- Records to process:
(** [func squash(trace []string) ([]string, bool)] *)
Definition squash (trace : list string) : list string * bool :=
  let st := fold_left squash_step trace squash_init in
  if negb (strippedPath st) then (trace, false)
  else (squashed st, true).

(** [for i := 0; i < 3 && more; i++ { squashed, more = squash(squashed) }]:
    [left] is [3 - i]; the result carries the final [i]. *)
Fixpoint squash_loop (left i : nat) (sq : list string) (more : bool)
  : nat * (list string * bool) :=
  match left with
  | O => (i, (sq, more))
  | S left' =>
      if more
      then let (sq', more') := squash sq in squash_loop left' (S i) sq' more'
      else (i, (sq, more))
  end.

(** The reduction [Using] applies to the captured trace. *)
Definition reduce (trace : list string) : list string :=
  let (sq, more) := squash trace in
  fst (snd (squash_loop 3 0 sq more)).

(** [func Message(args ...interface{}) interface{}] *)
Definition Message (args : list value) : M value :=
  put_failing true ;;
  ret (VFailure args).

(** The deferred closure of [enqueue]; [r.(failure)] panics with a
    run-time error when [r] is not a [failure]. *)
Definition enqueue_guard (r : value) : M unit :=
  match r with
  | VFailure args =>
      let sq := [""; "Failure on defer: " ++ fmt.Sprintln args] in
      q <- get_queue ;;
      put_queue (q ++ [VString (Join sq nl)])%list
  | _ => panic (VError "interface conversion: interface {} is not fail.failure")
  end.

(** [func enqueue(f interface{})] *)
Definition enqueue (f : value) : M unit :=
  func [DeferCall (DeferRecover enqueue_guard); Call (panic f)].

(** [func Now(args ...interface{})] *)
Definition Now (args : list value) : M unit :=
  is_failing <- get_failing ;;
  (if negb is_failing then f <- Message args ;; panic f else ret tt) ;;
  f <- Message args ;;
  enqueue f.

(** [func IfErr(err error, args ...interface{})] *)
Definition IfErr (err : error) (args : list value) : M unit :=
  match err with
  | Some e => Now (VError e :: args)
  | None => ret tt
  end.

(** [func IfDeferred(fn func() error, args ...interface{})] *)
Definition IfDeferred (fn : M error) (args : list value) : M unit :=
  err <- fn ;;
  match err with
  | Some e => Now (VError e :: args)
  | None => ret tt
  end.

(** [func If(condition bool, args ...interface{})] *)
Definition If (condition : bool) (args : list value) : M unit :=
  if condition then Now args else ret tt.

(** [func Using(failer func(...interface{}))], from [r := recover()] on. *)
Definition Using (failer : list value -> M unit) (r : value) : M unit :=
  match r with
  | VNil => ret tt
  | VFailure f =>
      st <- debug_Stack ;;
      let trace := Split st nl in
      let res := (f ++ [VString (Join (reduce trace) nl)])%list in
      q <- get_queue ;;
      let res := (res ++ q)%list in
      put_failing false ;;
      put_queue [] ;;
      failer res
  | _ => panic r
  end.

(** A test function: [defer fail.Using(failer)] first, then [body]. *)
Definition guarded (failer : list value -> M unit) (body : list stmt)
  : M unit :=
  func (DeferCall (DeferRecover (Using failer)) :: body).

End Package.

(* ------------------------------------------------------------------ *)
(** ** The second file of package [fail] (the one with [IfNot]) *)

Module Part000.
Section Package.

Variable pkgPath : string.

(** The variables of the loop inside [Using]. *)
Record scan : Type := mkScan {
  squashed : list string;
  found : bool;
  include : bool
}.

(** One iteration of [for _, part := range parts]. *)
Definition scan_step (st : scan) (part : string) : scan :=
  let st1 :=
    if Contains part pkgPath
    then mkScan (squashed st) true (include st)
    else if HasPrefix (TrimSpace part) "testing.tRunner"
    then mkScan (squashed st) false false
    else if found st
    then mkScan (squashed st) (found st) true
    else st in
  if include st1
  then mkScan (squashed st1 ++ [part])%list (found st1) (include st1)
  else st1.

(** [func Using(failer func(...interface{}))], from [r := recover()] on. *)
Definition Using (failer : list value -> M unit) (r : value) : M unit :=
  match r with
  | VNil => ret tt
  | VFailure f =>
      st <- debug_Stack ;;
      let parts := Split st nl in
      let sq := squashed (fold_left scan_step parts (mkScan [""] false false)) in
      failer (f ++ [VString (Join sq nl)])%list
  | _ => panic r
  end.

(** [func IfErr(err error, args...interface{})] *)
Definition IfErr (err : error) (args : list value) : M unit :=
  match err with
  | Some e => panic (VFailure (VError e :: args))
  | None => ret tt
  end.

(** [func IfDeferred(fn func() error, args...interface{})] *)
Definition IfDeferred (fn : M error) (args : list value) : M unit :=
  err <- fn ;;
  match err with
  | Some e => panic (VFailure (VError e :: args))
  | None => ret tt
  end.

(** [func IfNot(condition bool, args ...interface{})] *)
Definition IfNot (condition : bool) (args : list value) : M unit :=
  if negb condition then panic (VFailure args) else ret tt.

(** A test function: [defer fail.Using(failer)] first, then [body]. *)
Definition guarded (failer : list value -> M unit) (body : list stmt)
  : M unit :=
  func (DeferCall (DeferRecover (Using failer)) :: body).

End Package.

(** The trace string this file's [Using] adds to the report. *)
Definition trace_text (pkgPath : string) (w : World) : value :=
  VString (Join (squashed (fold_left (scan_step pkgPath) (Split (stack w) nl)
                                     (mkScan [""] false false))) nl).

End Part000.

(* ------------------------------------------------------------------ *)
(** ** States the package can be in *)

(** Code outside the package cannot name [failing] or [queue]. *)
Definition external {A} (c : M A) : Prop :=
  forall w, failing (snd (c w)) = failing w /\ queue (snd (c w)) = queue w.

(** The worlds reached from a freshly loaded package by calls of its
    exported functions, whatever their outcome, and by outside code. *)
Inductive reachable (pkgPath : string) : World -> Prop :=
| reach_initial st : reachable pkgPath (initial st)
| reach_outside (c : M unit) w :
    external c -> reachable pkgPath w -> reachable pkgPath (snd (c w))
| reach_Message args w :
    reachable pkgPath w -> reachable pkgPath (snd (Message args w))
| reach_Now args w :
    reachable pkgPath w -> reachable pkgPath (snd (Now args w))
| reach_IfErr err args w :
    reachable pkgPath w -> reachable pkgPath (snd (IfErr err args w))
| reach_IfDeferred fn args w :
    external fn ->
    reachable pkgPath w -> reachable pkgPath (snd (IfDeferred fn args w))
| reach_If c args w :
    reachable pkgPath w -> reachable pkgPath (snd (If c args w))
| reach_Using failer r w :
    (forall a, external (failer a)) ->
    reachable pkgPath w ->
    reachable pkgPath (snd (Using pkgPath failer r w)).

- Your instructions: Out of the data above, give again only the lines starting at the one holding "run-time error when" and ending at the one holding "(if negb is_failing", unchanged.

- Output of the exercise:
    run-time error when [r] is not a [failure]. *)
Definition enqueue_guard (r : value) : M unit :=
  match r with
  | VFailure args =>
      let sq := [""; "Failure on defer: " ++ fmt.Sprintln args] in
      q <- get_queue ;;
      put_queue (q ++ [VString (Join sq nl)])%list
  | _ => panic (VError "interface conversion: interface {} is not fail.failure")
  end.

(** [func enqueue(f interface{})] *)
Definition enqueue (f : value) : M unit :=
  func [DeferCall (DeferRecover enqueue_guard); Call (panic f)].

(** [func Now(args ...interface{})] *)
Definition Now (args : list value) : M unit :=
  is_failing <- get_failing ;;
  (if negb is_failing then f <- Message args ;; panic f else ret tt) ;;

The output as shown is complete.